Hong Kong’s government also announced pandemic relief measures worth USD15.4 billion to help the territory recovery from the blow to its economy, which contracted 6.1 per cent last year. The measures include loans for the unemployed, consumption vouchers and tax relief. Hong Kong Finance Minister Paul Chan forecast the economy is set to grow 3.5 per cent to 5.5 per cent this year.

The move to raise the tax on stock trading, the first in three decades, pulled shares in Hong Kong Exchanges & Clearing Ltd, which runs the bourse, down by as much as 12.4 per cent.
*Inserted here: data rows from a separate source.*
Lemma running_cache n c vm : running n vm → running n (set_sigCache c vm).
Proof.
  intros [Hc (pre & tk & tks & [Hs Hw Ht] & Hn)]. split; [by apply common_cache|].
  exists pre, tk, tks. split; [by split|]. exact Hn.
Qed.

Lemma at_tokens_len k pre tks vm : common k vm → at_tokens pre tks vm →
  script_ok (pre ++ script_of tks).
Proof.
  intros Hc Ha. pose proof (c_scripts _ _ Hc) as Hs. rewrite Forall_forall in Hs.
  apply (Hs (pre ++ script_of tks)). eapply list_elem_of_lookup_2, at_script, Ha.
Qed.

(** ** One opcode *)

Lemma wf_token_data tk :
  wf_token tk → OP_16 < b2z (tk_op tk) → default [] (tk_data tk) = [].
Proof.
  unfold wf_token, tk_opcode. intros Hw Hop.
  assert (op_length (opcode_at (tk_op tk)) = 1) as Hl.
  { revert Hop. unfold OP_16. clear. destruct (tk_op tk); vm_compute; done. }
  destruct (tk_data tk); [|done]. by destruct Hw as [? _].
Qed.

Lemma checkMinimal_push_no_panic op data : no_panic (checkMinimalDataPush op data).
Proof. unfold checkMinimalDataPush. cbv zeta. by repeat (case_match; try done). Qed.

Lemma safe_when {B} P (b : bool) (m : VM unit) (f : VM B) R Q :
  safe P m (λ _, R) → (∀ v, P v → R v) → safe R f Q → safe P ((if b then m else mret ()) ;; f) Q.
Proof.
  intros Hm HR Hf. eapply (safe_bind _ _ _ (λ _, R)); [|intros []; exact Hf].
  destruct b; [done|]. by apply safe_ret.
Qed.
They closed 8.8 per cent lower.

The yield on the 10-year Treasury note, which has climbed recently, was steady at 1.36 per cent yesterday.

When bond yields rise, stock prices tend to be negatively impacted because investors turn an increasingly larger portion of their money toward the steadier stream of income that bonds provide.
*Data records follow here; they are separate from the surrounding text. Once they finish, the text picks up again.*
Lemma taproot_path w cfg v p c v' :
  wit_ok w → version cfg = 0 →
  verifyTaprootSpend p w (program_vm cfg v p c) = Ok ((), v') ↔
  (∃ rawSig annex c', stripWitnessAnnex w = Ok ([rawSig], annex) ∧
     VerifyTaprootKeySpend p rawSig (tx cfg) (txIdx cfg) (prevOutFetcher cfg) (hashCache cfg) c = Ok ((), c') ∧
     v' = set_dstack (mkStack [[z2b 1]] true) (program_vm cfg v p c')) ∨
  (∃ items leaf annex,
    script_spend ParseControlBlock (λ b, VerifyTaprootLeafCommitment b p) LeafVersion w items leaf annex ∧
    v' = with_leaf (TxWitness_SerializeSize w) annex leaf items (program_vm cfg v p c)).
Proof.
  intros Hw Hver. unfold verifyTaprootSpend. destruct (Z.eqb_spec (zlen w) 0) as [Hz|Hz].
  - apply zlen_0 in Hz as ->. split; [done|].
    intros [(s & a & c' & E & _)|(items & leaf & annex & (cb & b & E & _) & _)]; [done|].
    injection E as E _. by destruct items.
  - assert (w ≠ []) as Hne by (by intros ->).
    destruct (strip_facts w Hne) as (stack & annex & E & _ & _). rewrite (lift_run _ _ _ _ E).
    cbv beta iota. destruct (Z.eqb_spec (zlen stack) 1) as [H1|H1].
    + destruct stack as [|rawSig [|l l0]]; [done| |rewrite !zlen_cons in H1; pose proof (zlen_nonneg l0); lia].
      transitivity (verifyTaprootKeyPath p rawSig (program_vm cfg v p c) = Ok ((), v')); [done|].
      unfold verifyTaprootKeyPath, on_sigCache. cbv [mbind st_bind st_get]. cbn [config program_vm sigCache].
      split.
      * intros Hk. left. destruct (VerifyTaprootKeySpend _ _ _ _ _ _ _) as [[[] c']| |] eqn:Ek; [|done..].
        exists rawSig, annex, c'. split; [done|]. split; [done|].
        pose proof (SetStack_run (program_vm cfg v p c) [[z2b 1]] c' true) as Hr.
        specialize (Hr eq_refl eq_refl). assert (∀ x y : result ScriptErr (unit * Engine), x = y → x = Ok ((), v') →
          y = Ok ((), v')) as Hxy by congruence.
        apply (Hxy _ _ Hr) in Hk. by injection Hk as <-.
      * intros [(s & a & c' & E' & Ek & ->)|(items & leaf & annex' & (cb & b & E' & _) & _)].
        -- rewrite E in E'. injection E' as <- <-. rewrite Ek.
           apply (SetStack_run (program_vm cfg v p c) [[z2b 1]] c' true); done.
        -- rewrite E in E'. injection E' as E' _. by destruct items as [|? []].
    + transitivity (∃ items leaf annex,
        script_spend ParseControlBlock (λ b, VerifyTaprootLeafCommitment b p) LeafVersion w items leaf annex ∧
        v' = with_leaf (TxWitness_SerializeSize w) annex leaf items (program_vm cfg v p c)).
      * by apply (stripped_script ParseControlBlock (λ b, VerifyTaprootLeafCommitment b p) LeafVersion).
      * split; [by right|]. intros [(s & a & c' & E' & _)|?]; [|done]. rewrite E in E'. by injection E' as -> _.
Qed.
End spend.



(** ** Properties *)


(** C11 which witnesses spend a pay-to-merkle-root output: exactly those that,
    once the annex is gone, hold the items, a leaf script and a control block,
    where the control block proves that the program commits to the script, the
    script has the base leaf version and parses, there are at most 1000 items of
    at most 520 bytes each, and the script accepts the items.  There is no key
    path. *)
Theorem merkle_root_spend `{HashFns} `{Keys} `{!MapRange bytes sigCacheEntry}
    p t idx flags c sh amt f vm ti :
  zlen p = 32 → NewEngine (witness_script MerkleRootWitnessVersion p) t idx flags c sh amt f = Ok vm →
  spend_ok t idx f → cache_sound c → tx_TxIn t !! Z.to_nat idx = Some ti →
  (∃ vm', Execute vm = Ok ((), vm')) ↔
  ∃ items leaf annex,
    script_spend ParseMerkleRootControlBlock (λ b, VerifyMerkleRootLeafCommitment b p) mr_LeafVersion
      (Witness ti) items leaf annex ∧
    leaf_accepts (config vm) (witness_script MerkleRootWitnessVersion p) leaf
      (TxWitness_SerializeSize (Witness ti)) annex items c.
Proof.
  intros Hp E Hs Hc Hti. assert (0 <= MerkleRootWitnessVersion <= 16) as Hv by done.
  assert (2 <= zlen p <= 40) as Hp' by lia.
  destruct (NewEngine_this_input _ _ _ _ _ _ _ _ _ _ _ E Hv Hp' Hs Hti) as (-> & Hw & Hok & _).
  destruct (Execute_program _ _ _ _ _ _ _ _ _ _ _ E Hs Hc eq_refl Hv Hp') as [_ Hx]. rewrite Hx.
  cbn [config start_vm]. rewrite after_program_ok. set (cfg := mkConfig _ _ _ _ _ _ _ _ _) in *.
  assert (∀ v1, check_witness (program_vm cfg 2 p c) = Ok ((), v1) ↔
    verifyMerkleRootSpend p (Witness ti) (program_vm cfg 2 p c) = Ok ((), v1)) as Hck.
  { intros v1. rewrite Hok. unfold verifyWitnessProgram. cbv [mbind st_bind st_get].
    cbn [config program_vm]. change (witnessVersion cfg) with 2. by rewrite Hp. }
  setoid_rewrite Hck. setoid_rewrite (merkle_root_path (Witness ti) cfg 2 p c _ Hw eq_refl).
  split.
  - intros (v1 & (items & leaf & annex & Hsp & ->) & Hr). exists items, leaf, annex. split; [done|].
    apply leaf_run; [by eapply script_spend_items|done|exact Hr].
  - intros (items & leaf & annex & Hsp & Hl). eexists. split; [by exists items, leaf, annex|].
    apply leaf_run; [by eapply script_spend_items|done..].
Qed.

(** C12 which witnesses spend a taproot output: exactly those that, once the
    annex is gone, are one signature that spends the output key, or hold the
    items, a leaf script and a control block, where the control block proves
    that the output key commits to the script, the script has the base leaf
    version and parses, there are at most 1000 items of at most 520 bytes each,
    and the script accepts the items. *)
Theorem taproot_spend `{HashFns} `{Keys} `{!MapRange bytes sigCacheEntry}
    p t idx flags c sh amt f vm ti :
  zlen p = 32 → NewEngine (witness_script TaprootWitnessVersion p) t idx flags c sh amt f = Ok vm →
  spend_ok t idx f → cache_sound c → tx_TxIn t !! Z.to_nat idx = Some ti →
  (∃ vm', Execute vm = Ok ((), vm')) ↔
  (∃ rawSig annex c', stripWitnessAnnex (Witness ti) = Ok ([rawSig], annex) ∧
     VerifyTaprootKeySpend p rawSig t idx f sh c = Ok ((), c')) ∨
  ∃ items leaf annex,
    script_spend ParseControlBlock (λ b, VerifyTaprootLeafCommitment b p) LeafVersion
      (Witness ti) items leaf annex ∧
    leaf_accepts (config vm) (witness_script TaprootWitnessVersion p) leaf
      (TxWitness_SerializeSize (Witness ti)) annex items c.
Proof.
  intros Hp E Hs Hc Hti. assert (0 <= TaprootWitnessVersion <= 16) as Hv by done.
  assert (2 <= zlen p <= 40) as Hp' by lia.
  destruct (NewEngine_this_input _ _ _ _ _ _ _ _ _ _ _ E Hv Hp' Hs Hti) as (-> & Hw & Hok & _).
  destruct (Execute_program _ _ _ _ _ _ _ _ _ _ _ E Hs Hc eq_refl Hv Hp') as [_ Hx]. rewrite Hx.
  cbn [config start_vm]. rewrite after_program_ok. set (cfg := mkConfig _ _ _ _ _ _ _ _ _) in *.
  assert (∀ v1, check_witness (program_vm cfg 1 p c) = Ok ((), v1) ↔
    verifyTaprootSpend p (Witness ti) (program_vm cfg 1 p c) = Ok ((), v1)) as Hck.
  { intros v1. rewrite Hok. unfold verifyWitnessProgram. cbv [mbind st_bind st_get].
    cbn [config program_vm]. change (witnessVersion cfg) with 1. by rewrite Hp. }
  setoid_rewrite Hck. setoid_rewrite (taproot_path (Witness ti) cfg 1 p c _ Hw eq_refl).
  split.
  - intros (v1 & [(s & a & c' & Es & Ek & ->)|(items & leaf & annex & Hsp & ->)] & Hr);
      [left; by exists s, a, c'|right].
    exists items, leaf, annex. split; [done|].
    apply leaf_run; [by eapply script_spend_items|done|exact Hr].
  - intros [(s & a & c' & Es & Ek)|(items & leaf & annex & Hsp & Hl)].
    + eexists. split; [left; by exists s, a, c'|]. exists 0%nat. by apply key_path_rest.
    + eexists. split; [right; by exists items, leaf, annex|].
      apply leaf_run; [by eapply script_spend_items|done..].
Qed.

(** *** Spends of witness programs *)

Definition key_spk : bytes := witness_script TaprootWitnessVersion (repeat x44 32).
Definition key_prevOuts : PrevOutputFetcher := Canned_FetchPrevOutput (mkCanned key_spk 5000).
Definition key_spend (w : TxWitness) : MsgTx :=
  mkMsgTx 2 [mkTxIn (mkOutPoint (repeat x11 32) 0) [] w 5] [mkTxOut 5000 [x6a]] 99.
Definition key_sig : bytes :=
  match calcTaprootSignatureHashRaw key_prevOuts demo_hashes SigHashDefault (key_spend []) 0 [] with
  | Ok h => h ++ repeat x44 32
  | _ => []
  end.
Definition key_input : TxIn := mkTxIn (mkOutPoint (repeat x11 32) 0) [] [key_sig] 5.
Definition key_vm (v : Z) (w : TxWitness) : Engine :=
  start_vm (mkConfig 0 (key_spend w) 0 0 demo_hashes key_prevOuts v (Some (repeat x44 32)) 5000)
    (witness_script v (repeat x44 32)) None.

Lemma key_vm_ok v w :
  v = 1 ∨ v = 5 → w = [key_sig] →
  NewEngine (witness_script v (repeat x44 32)) (key_spend w) 0 0 None demo_hashes 5000 key_prevOuts =
    Ok (key_vm v w).
Proof. intros [->| ->] ->; vm_compute; reflexivity. Qed.

Lemma key_spend_ok : spend_ok (key_spend [key_sig]) 0 key_prevOuts.
Proof.
  split; [|intros; by eexists].
  unfold wf_MsgTx, wf_TxIn, wf_TxOut, wf_TxWitness, wf_OutPoint, wf_script, key_spend.
  cbn [tx_Version tx_TxIn tx_TxOut tx_LockTime].
  split_and!; repeat constructor; vm_compute; congruence.
Qed.


Lemma demo_program_len : zlen (TapLeaf_TapHash (NewBaseTapLeaf demo_leaf)) = 32.
Proof. by vm_compute. Qed.

Lemma demo_vm_accepts : ∃ vm', Execute demo_vm = Ok ((), vm').
Proof. eexists. vm_compute. reflexivity. Qed.

Lemma merkle_root_spend_witness :
  ∃ items leaf annex,
    script_spend ParseMerkleRootControlBlock
      (λ b, VerifyMerkleRootLeafCommitment b (TapLeaf_TapHash (NewBaseTapLeaf demo_leaf))) mr_LeafVersion
      [demo_leaf; [xc1]] items leaf annex ∧
    leaf_accepts (config demo_vm) demo_spk leaf (TxWitness_SerializeSize [demo_leaf; [xc1]]) annex items None.
Proof.
  exact (proj1 (merkle_root_spend (TapLeaf_TapHash (NewBaseTapLeaf demo_leaf)) demo_spend 0 0 None
    demo_hashes 5000 demo_prevOuts demo_vm
    (mkTxIn (mkOutPoint (repeat x11 32) 0) [] [demo_leaf; [xc1]] 5)
    demo_program_len demo_vm_ok demo_spend_ok I eq_refl) demo_vm_accepts).
Defined.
A late-afternoon burst of buying on Wall Street on Tuesday helped reverse most of a tech-focussed sell-off, nudging the S&P 500 to its first gain after a five-day losing streak.

The benchmark index eked out a 0.1 per cent gain, to 3,881.37. The Dow Jones Industrial Average also rose 0.1 per cent, to 31,537.35. The Nasdaq lost 0.5 per cent to 13,465.20. The indexes were at all-time highs less than two weeks ago.
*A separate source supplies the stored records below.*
(** As long as no gap was long enough for the easiest target, the target of a
    block is bounded by the time from [base] to its parent. *)
Lemma follows_growth m n :
  follows c m → next_block m n →
  (∀ m' n', follows c m' → next_block m' n' → Timestamp n' <= Timestamp n → gap_rule p m' (Timestamp n') = false) →
  (IZR (target n) <= IZR (target c) * exp (IZR (Timestamp m - base c) / IZR half))%R.
Proof.
  intros Hm. revert n. induction Hm as [|k m Hk IH Hkm]; intros n Hn Hgap.
  - destruct base_le as [_ Hb]. pose proof (cp_target _ Hc) as Ht. 
    assert (Hd : 0 <= Timestamp c - base c) by lia. pose proof (exp_ge_1 _ Hd) as He.
    rewrite (next_bits_eq _ _ (follows_refl _) Hn).
    rewrite (Hgap c n) by (done || constructor).
    destruct (Parent c) as [k|] eqn:Ek; unfold base in *; rewrite Ek in *.
    + apply wtema_growth; [lia|lia|lra|apply IZR_le; lia].
    + assert (1 <= IZR (target c))%R by (apply IZR_le; lia). nra.
  - destruct base_le as [_ Hb].
    assert (Hm : follows c m) by (by econstructor).
    pose proof (next_time _ _ Hkm). pose proof (next_time _ _ Hn).
    destruct (follows_time k Hk) as [_ Hck].
    rewrite (next_bits_eq _ _ Hm Hn). rewrite (Hgap m n) by done.
    rewrite (next_parent _ _ Hkm).
    replace (Timestamp m - base c) with ((Timestamp k - base c) + (Timestamp m - Timestamp k)) by lia.
    rewrite plus_IZR. unfold Rdiv. rewrite Rmult_plus_distr_r, exp_plus, <-Rmult_assoc.
    pose proof (follows_target m Hm) as (_ & Hmpos & _).
    apply wtema_growth; [lia|lia| |].
    + apply IH; [done|]. intros m' n' ? ? ?. apply Hgap; [done|done|lia].
    + assert (1 <= IZR (target c))%R by (apply IZR_le; pose proof (cp_target _ Hc); lia).
      assert (Hd : 0 <= Timestamp k - base c) by lia. pose proof (exp_ge_1 _ Hd). nra.
Qed.
End follows.

(** The number of half-lives, rounded up, that [calcEasiestDifficulty] counts. *)
Definition half_lives (p : Params) (d : Z) : Z :=
  (d + seconds (WTEMAHalfLife p) - 1) / seconds (WTEMAHalfLife p).

Lemma seconds_mul d : seconds (d * Second) = d.
Proof. unfold seconds. by apply Z.quot_mul. Qed.

Lemma half_lives_nonneg p d : params_ok p → 0 <= d → 0 <= half_lives p d.
Proof. intros Hp Hd. pose proof (ok_half _ Hp). apply Z.div_pos; lia. Qed.

(** What [calcEasiestDifficulty] computes. *)
Lemma calcEasiest_eq p bits d :
  params_ok p → 0 <= d < 2 ^ 32 → 0 <= CompactToBig bits →
  calcEasiestDifficulty p bits (d * Second) =
    Ok (if (ReduceMinDifficulty p && (seconds (MinDiffReductionTime p) <? d)) || (177 <? half_lives p d)
        then PowLimitBits p
        else BigToCompact (Z.min (PowLimit p)
               (CompactToBig bits * 87 ^ half_lives p d / 32 ^ half_lives p d))).
Proof.
  intros Hp Hd Hb. pose proof (ok_half _ Hp) as Hh. unfold calcEasiestDifficulty. rewrite seconds_mul.
  destruct (ReduceMinDifficulty p && _) eqn:Er; [done|].
  assert (Hclamp : ∀ x, (if PowLimit p <? x then PowLimit p else x) = Z.min (PowLimit p) x).
  { intros x. destruct (Z.ltb_spec (PowLimit p) x); lia. }
  destruct (Z.ltb_spec 0 d) as [H0|H0].
  - unfold i64_div. rewrite (proj2 (Z.eqb_neq _ _)) by lia.
    rewrite (i64_small (d + _)), (i64_small (_ - 1)) by (unfold is_i64; lia).
    rewrite Z.quot_div_nonneg by lia. pose proof (half_lives_nonneg p d Hp ltac:(lia)) as Hn.
    fold (half_lives p d). rewrite i64_small.
    2:{ unfold is_i64. split; [lia|]. apply Z.div_lt_upper_bound; lia. }
    cbn [mbind result_bind]. destruct (Z.ltb_spec 177 (half_lives p d)); [done|]. cbn [orb].
    rewrite Hclamp, Z.shiftr_div_pow2 by lia. by rewrite Z.pow_mul_r by lia.
  - replace d with 0 in * by lia. rewrite Hclamp.
    assert (half_lives p 0 = 0) as ->.
    { unfold half_lives. rewrite Z.div_small; lia. }
    cbn [orb Z.ltb Z.compare]. by rewrite !Z.pow_0_r, Z.div_1_r, Z.mul_1_r.
Qed.

(** From the bound over the reals to the integers [calcEasiestDifficulty] uses. *)
Lemma growth_floor tn tc a h k :
  0 <= tc → 0 < h → 0 <= k → a <= h * k →
  (IZR tn <= IZR tc * exp (IZR a / IZR h))%R → tn <= tc * 87 ^ k / 32 ^ k.
Proof.
  intros Htc Hh Hk Ha Hle. assert (0 < 32 ^ k) by (apply Z.pow_pos_nonneg; lia).
  apply Z.div_le_lower_bound; [done|]. apply le_IZR. rewrite !mult_IZR.
  assert (HhR : (0 < IZR h)%R) by (apply IZR_lt; lia).
  assert (He : (exp (IZR a / IZR h) <= (87 / 32) ^ Z.to_nat k)%R).
  { apply exp_periods. rewrite INR_IZR_INZ, Z2Nat.id by done.
    apply Rmult_le_reg_r with (IZR h); [done|].
    replace (IZR a / IZR h * IZR h)%R with (IZR a) by (field; lra).
    rewrite <-mult_IZR. apply IZR_le. lia. }
  unfold Rdiv in He. rewrite Rpow_mult_distr, pow_inv, !pow_IZR, Z2Nat.id in He by done.
  assert (HtcR : (0 <= IZR tc)%R) by (by apply IZR_le).
  assert (H32 : (0 < IZR (32 ^ k))%R) by (by apply IZR_lt).
  generalize dependent (IZR (87 ^ k)). generalize dependent (IZR (32 ^ k)). intros q Hq r Hr.
  assert (IZR tn <= IZR tc * (r * / q))%R by nra.
  apply Rmult_le_compat_r with (r := q) in H0; [|lra].
  replace (IZR tc * (r * / q) * q)%R with (IZR tc * r)%R in H0 by (field; lra). lra.
Qed.

(** The half lives counted cover the time they are counted for, so the window of
    the next theorem holds when the interval before the checkpoint is no longer
    than the block's own. *)
Lemma half_lives_cover p d x : params_ok p → x <= d → x <= seconds (WTEMAHalfLife p) * half_lives p d.
Proof.
  intros Hp Hx. pose proof (ok_half _ Hp). unfold half_lives.
  pose proof (Z.div_mod (d + seconds (WTEMAHalfLife p) - 1) (seconds (WTEMAHalfLife p)) ltac:(lia)).
  pose proof (Z.mod_pos_bound (d + seconds (WTEMAHalfLife p) - 1) (seconds (WTEMAHalfLife p)) ltac:(lia)). lia.
Qed.

(** C26 The easiest target computed from a checkpoint bounds the retargeting, as
    far as the time that eased the targets is counted.  For a chain of retargeted
    blocks after the checkpoint, take the time that entered the retargetings: from
    the parent of the checkpoint to the parent of the last block.  If that is
    within the half lives counted since the checkpoint, the last block passes the
    test of [ProcessBlock] whatever the intervals between; so it does when the
    interval before the checkpoint is no longer than the block's own
    ([half_lives_cover]).  Without the condition there are chains that fail the
    test ([checkpoint_window_counterexample]). *)
Theorem checkpoint_target_sound {N} `{!HeaderCtx N} p (c m n : N) :
  params_ok p → checkpoint_ok p c → follows p c m → next_block p m n →
  let d := Timestamp n - Timestamp c in
  Timestamp m - base c <= seconds (WTEMAHalfLife p) * half_lives p d →
  checkpoint_target_ok p (Bits c) (d * Second) (Bits n) = Ok true.
Proof.
  intros Hp Hc Hm Hn d Hwin.
  assert (Hfn : follows p c n) by (by econstructor).
  pose proof (follows_time p c Hc m Hm) as [Hmu Hcm].
  pose proof (follows_time p c Hc n Hfn) as [Hnu Hcn].
  pose proof (cp_target _ _ Hc) as Ht. pose proof (cp_u32 _ _ Hc) as Hcu.
  assert (Hd : 0 <= d < 2 ^ 32) by (unfold d, is_u32 in *; lia).
  pose proof (half_lives_nonneg p d Hp ltac:(lia)) as Hk.
  unfold checkpoint_target_ok. rewrite calcEasiest_eq by (done || lia). cbn [mbind result_bind].
  do 2 f_equal. apply negb_true_iff, Z.ltb_ge.
  destruct (_ || _) eqn:Eeasy; [by apply (follows_limit p Hp c Hc)|].
  apply orb_false_iff in Eeasy as [Egap _].
  destruct (follows_target p Hp c Hc n Hfn) as (Hbn & Hpos & _).
  pose proof (ok_limit _ Hp) as Hl.
  assert (Hnogap : ∀ m' n', follows p c m' → next_block p m' n' → Timestamp n' <= Timestamp n →
                   gap_rule p m' (Timestamp n') = false).
  { intros m' n' Hm' Hn' Hle. pose proof (follows_time p c Hc m' Hm') as [_ ?]. unfold gap_rule.
    apply andb_false_iff in Egap as [->|Hg]; [done|]. apply Z.ltb_ge in Hg.
    rewrite (proj2 (Z.ltb_ge _ _)) by (unfold d in *; lia). apply andb_false_r. }
  pose proof (follows_growth p Hp c Hc m n Hm Hn Hnogap) as Hg.
  apply (growth_floor _ _ _ _ (half_lives p d)) in Hg; [|lia|apply (ok_half _ Hp)|done|done].
  assert (0 <= CompactToBig (Bits c) * 87 ^ half_lives p d / 32 ^ half_lives p d).
  { apply Z.div_pos; [|by apply Z.pow_pos_nonneg]. apply Z.mul_nonneg_nonneg; [lia|by apply Z.pow_nonneg]. }
  apply compact_greatest; [lia|done|].
  apply Z.min_glb; [|done].
  rewrite (next_bits_eq p Hp c Hc m n Hm Hn), (Hnogap m n) by done.
  destruct (Parent m) eqn:Ek.
  - etrans; [apply (wtema_compact_range p Hp)|]. apply compact_le. lia.
  - rewrite (follows_orphan p c m Hm Ek). apply Ht.
Qed.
Smaller company stocks fell more than the broader market. The Russell 2000 small-cap index slid 0.9 per cent, to 2,231.21. The index, the biggest gainer so far this year, clawed back from a 3.6 per cent slide.

Since the pandemic began, investors have pushed prices of Big Tech stocks to stratospheric heights, betting that quarantined consumers would do most of their shopping online and spend more on devices and services for entertainment.

The bet mostly paid off. But the pandemic may be reaching its end stages, with millions of vaccines being administered each week in the US and across the globe now. It may cause consumers to return to their pre-pandemic habits.

More broadly, investors remain focussed on the future of global economies badly hit by COVID-19 and the potential for more stimulus to fix them. The US House of Representatives is likely to vote on President Joe Biden’s proposed stimulus package by the end of the week. It would include USD1,400 cheques to most Americans, additional payments for children, and billions of dollars in aid to state and local governments as well as additional aid to businesses impacted by the pandemic.

In other trading, US benchmark crude oil lost 27 cents to USD61.40 per barrel in electronic trading on the New York Mercantile Exchange. It lost three cents on Tuesday to USD61.67 per barrel. Brent crude, the international standard, lost 12 cents to USD64.36 per barrel.

The US dollar rose to JPY105.67 from JPY105.24 late Tuesday. The euro climbed to USD1.2166 from USD1.2150.